▸ **What is needed**:
Below are several records. Retype exactly those lines running from the one with "End OutputWidth." through the one with "Import Metrics.", end lines included, and no others.

▸ **Data under study**:
(** * PIOS virtual-memory core: page tables, copy-on-write, merge, usercopy

    A shallow embedding of [kern/pmap.c] and of the user-memory access
    discipline of [kern/syscall.c], followed by the text display of
    [dev/video.c] and the input ring and output path of [kern/cons.c].

    Physical memory is an array of 32-bit cells addressed by byte address
    (the kernel is identity mapped, so a kernel pointer is a physical
    address).  Page frames carry a reference count kept by the frame
    allocator, which also owns the free list.  Kernel code that can
    panic on an [assert], dereference a null pointer or loop is given a
    result in the [outcome] type. *)

From Stdlib Require Import ZArith List Lia Bool String.
Import ListNotations.
Local Open Scope Z_scope.

(* ================================================================== *)
(** ** Machine words and the paging macros                             *)
(* ================================================================== *)

(** Arithmetic on [uint32_t] wraps modulo 2^32. *)
Definition wrap32 (x : Z) : Z := x mod 2 ^ 32.

(** Modelled from the spec: [inc/mmu.h] is not available.  A frame has
    4096 bytes, a page table and a page directory have 1024 entries
    each, so a page table spans 4 MiB. *)
Definition PAGESIZE : Z := 4096.
Definition NPTENTRIES : Z := 1024.
Definition PTSIZE : Z := PAGESIZE * NPTENTRIES.
Definition PDXSHIFT : Z := 22.
Definition PTXSHIFT : Z := 12.

(** Modelled from the spec: the hardware flags P, W, U, A, PS and G
    of an entry, at the bit positions the x86 gives them. *)
Definition PTE_P : Z := 1.
Definition PTE_W : Z := 2.
Definition PTE_U : Z := 4.
Definition PTE_A : Z := 32.
Definition PTE_PS : Z := 128.
Definition PTE_G : Z := 256.

(** Modelled from the spec: [inc/syscall.h] is not available; the
    nominal permissions [SYS_READ] and [SYS_WRITE] live in the low bits
    of a PTE that the hardware leaves to software (mask 0xE00). *)
Definition SYS_READ : Z := 512.
Definition SYS_WRITE : Z := 1024.
Definition SYS_RW : Z := 1536.

(** Modelled from the spec: the page-fault vector [T_PGFLT] of
    [inc/trap.h], number 14 among the architectural exceptions. *)
Definition T_PGFLT : Z := 14.

(** Modelled from the spec: the top 10 bits of a linear address select
    the PDE, the middle 10 bits the PTE, the low 12 bits are the
    offset in the page; an entry holds a frame address in its high 20
    bits and flags in its low 12 bits. *)
Definition PDX (la : Z) : Z := Z.land (Z.shiftr la PDXSHIFT) 1023.
Definition PTX (la : Z) : Z := Z.land (Z.shiftr la PTXSHIFT) 1023.
Definition PGOFF (la : Z) : Z := Z.land la 4095.
Definition PGADDR (la : Z) : Z := Z.land la 4294963200.      (* & ~0xFFF *)
Definition PTOFF (la : Z) : Z := Z.land la 4194303.
(** X15.  When the network's mean has a width other than [obs_dim + 2]
    (and at least 2), on a batch that is not empty, the first reshape of
    [get_outputs] raises: nothing is returned. *)
Theorem get_outputs_wrong_width (self : t) (mean log_var observation : tensor R)
  (batch_size : list nat) (D n' D' : nat) :
  shape mean = [numel batch_size; D] ->
  shape log_var = [n'; D'] ->
  (0 < numel batch_size)%nat -> (2 <= D)%nat -> D <> (obs_dim self + 2)%nat ->
  get_outputs self mean log_var observation batch_size = raise RuntimeError.
Proof.
  intros Hmean Hlv HN HD Hne.
  unfold get_outputs, slice_dim1. rewrite Hmean, Hlv. cbn [bind ok].
  unfold reshape at 1. cbn [shape].
  assert (Hb : slice_bound D D (Some (-2)%Z) = (D - 2)%nat).
  { unfold slice_bound. destruct (Z.ltb_spec (-2) 0); lia. }
  rewrite Hb. cbn [slice_bound].
  destruct (Nat.eqb_spec (numel (batch_size ++ [obs_dim self]))
                         (numel [numel batch_size; (D - 2 - 0)%nat])) as [Heq|_];
    [|reflexivity].
  exfalso. rewrite numel_app in Heq. simpl in Heq.
  assert (obs_dim self = D - 2)%nat by nia. lia.
Qed.

Lemma get_outputs_wrong_width_witness :
  get_outputs (mk 2 true true (-10, 1 / 2))
              (Tensor.mk [1%nat; 3%nat] [1; 2; 3] cpu)
              (Tensor.mk [1%nat; 3%nat] [1; 2; 3] cpu)
              (Tensor.mk [1%nat; 2%nat] [7; 8] cpu) [1%nat]
  = raise RuntimeError.
Proof.
  apply (get_outputs_wrong_width (mk 2 true true (-10, 1 / 2))
           (Tensor.mk [1%nat; 3%nat] [1; 2; 3] cpu)
           (Tensor.mk [1%nat; 3%nat] [1; 2; 3] cpu)
           (Tensor.mk [1%nat; 2%nat] [7; 8] cpu) [1%nat] 3 1 3).
  - reflexivity.
  - reflexivity.
  - simpl. lia.
  - lia.
  - simpl. lia.
Defined.

End OutputWidth.

Section RewardOnes.
Import RewardFns.

(** X16.  [ones] depends on the next observation only through its leading
    dimensions and its device: for a next observation of shape
    [batch ++ [d]] the reward has shape [batch ++ [1]], one entry equal to 1
    per transition, on the device of the next observation; the observation
    and the action are not read. *)
Theorem ones_per_transition (obs act next_obs : tensor R) (batch : list nat) (d : nat) :
  shape next_obs = batch ++ [d] ->
  ones obs act next_obs
  = Tensor.mk (batch ++ [1%nat]) (repeat 1 (numel batch)) (dev next_obs)
  /\ wf (ones obs act next_obs).
Proof.
  intros Hs. unfold ones, wf. rewrite Hs, removelast_last. cbn [to shape data].
  rewrite numel_app. simpl numel. rewrite Nat.mul_1_r, repeat_length.
  split; reflexivity.
Qed.

Lemma ones_per_transition_witness :
  ones (Tensor.mk [2%nat; 3%nat] [1; 2; 3; 4; 5; 6] cpu)
       (Tensor.mk [2%nat; 1%nat] [0; 0] cpu)
       (Tensor.mk [2%nat; 3%nat] [6; 5; 4; 3; 2; 1] (cuda 1))
  = Tensor.mk [2%nat; 1%nat] [1; 1] (cuda 1)
  /\ wf (ones (Tensor.mk [2%nat; 3%nat] [1; 2; 3; 4; 5; 6] cpu)
              (Tensor.mk [2%nat; 1%nat] [0; 0] cpu)
              (Tensor.mk [2%nat; 3%nat] [6; 5; 4; 3; 2; 1] (cuda 1))).
Proof.
  apply (ones_per_transition (Tensor.mk [2%nat; 3%nat] [1; 2; 3; 4; 5; 6] cpu)
           (Tensor.mk [2%nat; 1%nat] [0; 0] cpu)
           (Tensor.mk [2%nat; 3%nat] [6; 5; 4; 3; 2; 1] (cuda 1)) [2%nat] 3).
  reflexivity.
Defined.

End RewardOnes.

Section ScoreRange.
Import Metrics.

Lemma corr_value_bounds (a b : list R) : 0 <= Rabs (value (corr_entry a b)) <= 1.
Proof.
  split; [apply Rabs_pos|]. unfold corr_entry.
  destruct (Req_dec_T (cov a a) 0); [simpl; rewrite Rabs_R0; lra|].
  destruct (Req_dec_T (cov b b) 0); [simpl; rewrite Rabs_R0; lra|].
  simpl. apply Rabs_le. apply clip_bounds.
Qed.

(** In a block of correlations every absolute value lies in the unit
    interval. *)
Lemma entry_in_unit (cc : list (list npfloat)) (i j : nat) :
  Forall (Forall (fun v => exists a b, v = corr_entry a b)) cc ->
  0 <= entry (map (map (fun v => Rabs (value v))) cc) i j <= 1.
Proof.
  intros Hcc. unfold entry.
  destruct (nth_in_or_default i (map (map (fun v => Rabs (value v))) cc) [])
    as [Hin | Hdef]; [|rewrite Hdef; destruct j; simpl; lra].
  apply in_map_iff in Hin. destruct Hin as [r [Hr Hin]]. rewrite <- Hr.
  destruct (nth_in_or_default j (map (fun v => Rabs (value v)) r) 0)
    as [Hcell | Hdef]; [|rewrite Hdef; lra].
  apply in_map_iff in Hcell. destruct Hcell as [v [Hv Hcell]]. rewrite <- Hv.
  rewrite Forall_forall in Hcc. specialize (Hcc r Hin).
  rewrite Forall_forall in Hcc. destruct (Hcc v Hcell) as [a [b ->]].
  apply corr_value_bounds.
Qed.

Lemma correlations_between {A B} (f : A -> list R) (g : B -> list R)
  (la : list A) (lb : list B) :
  Forall (Forall (fun v => exists a b, v = corr_entry a b))
         (map (fun u => map (fun w => corr_entry (f u) (g w)) lb) la).
Proof.
  apply Forall_forall. intros r Hr. apply in_map_iff in Hr. destruct Hr as [u [<- _]].
  apply Forall_forall. intros v Hv. apply in_map_iff in Hv. destruct Hv as [w [<- _]].
  eauto.
Qed.

Lemma total_nonneg (c : list (list R)) (a : assignment) :
  (forall i j, 0 <= entry c i j) -> 0 <= total c a.
Proof.
  intros Hpos. unfold total. destruct a as [rows cols]. simpl. revert cols.
  induction rows as [|i rows IH]; intros [|j cols]; simpl; try lra.
  specialize (IH cols). specialize (Hpos i j). lra.
Qed.

Lemma score_from_returns (solver : list (list R) -> assignment)
  (cc : list (list npfloat)) (d1 k d2 : nat) (y : tensor R) (rp : bool)
  (tr : list call) (v : mcc_value) :
  solver_contract solver -> dims cc d1 k -> nth_error (shape y) 1 = Some d2 ->
  score_from solver cc d1 y rp = (tr, ok v) ->
  forallb (forallb is_finite) cc = true
  /\ exists a,
       valid_assignment d1 k a
       /\ score_of v
          = fdiv_nat (Fin (total (map (map (fun w => Rabs (value w))) cc) a))
                     (Nat.max d1 d2).
Proof.
  intros Hok Hdims Hy Hrun.
  destruct (forallb (forallb is_finite) cc) eqn:Hfin.
  - split; [reflexivity|].
    destruct (score_from_finite_block solver Hok cc d1 k d2 y rp Hdims Hy Hfin)
      as [Heq [[Hv _] _]].
    cbv zeta in Heq. rewrite Heq in Hrun. inversion Hrun; subst.
    eexists. split; [exact Hv|]. destruct rp; reflexivity.
  - rewrite (score_from_nan solver cc d1 y rp Hfin) in Hrun. discriminate.
Qed.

▸ **Answer box**:
End OutputWidth.

Section RewardOnes.
Import RewardFns.

(** X16.  [ones] depends on the next observation only through its leading
    dimensions and its device: for a next observation of shape
    [batch ++ [d]] the reward has shape [batch ++ [1]], one entry equal to 1
    per transition, on the device of the next observation; the observation
    and the action are not read. *)
Theorem ones_per_transition (obs act next_obs : tensor R) (batch : list nat) (d : nat) :
  shape next_obs = batch ++ [d] ->
  ones obs act next_obs
  = Tensor.mk (batch ++ [1%nat]) (repeat 1 (numel batch)) (dev next_obs)
  /\ wf (ones obs act next_obs).
Proof.
  intros Hs. unfold ones, wf. rewrite Hs, removelast_last. cbn [to shape data].
  rewrite numel_app. simpl numel. rewrite Nat.mul_1_r, repeat_length.
  split; reflexivity.
Qed.

Lemma ones_per_transition_witness :
  ones (Tensor.mk [2%nat; 3%nat] [1; 2; 3; 4; 5; 6] cpu)
       (Tensor.mk [2%nat; 1%nat] [0; 0] cpu)
       (Tensor.mk [2%nat; 3%nat] [6; 5; 4; 3; 2; 1] (cuda 1))
  = Tensor.mk [2%nat; 1%nat] [1; 1] (cuda 1)
  /\ wf (ones (Tensor.mk [2%nat; 3%nat] [1; 2; 3; 4; 5; 6] cpu)
              (Tensor.mk [2%nat; 1%nat] [0; 0] cpu)
              (Tensor.mk [2%nat; 3%nat] [6; 5; 4; 3; 2; 1] (cuda 1))).
Proof.
  apply (ones_per_transition (Tensor.mk [2%nat; 3%nat] [1; 2; 3; 4; 5; 6] cpu)
           (Tensor.mk [2%nat; 1%nat] [0; 0] cpu)
           (Tensor.mk [2%nat; 3%nat] [6; 5; 4; 3; 2; 1] (cuda 1)) [2%nat] 3).
  reflexivity.
Defined.

End RewardOnes.

Section ScoreRange.
Import Metrics.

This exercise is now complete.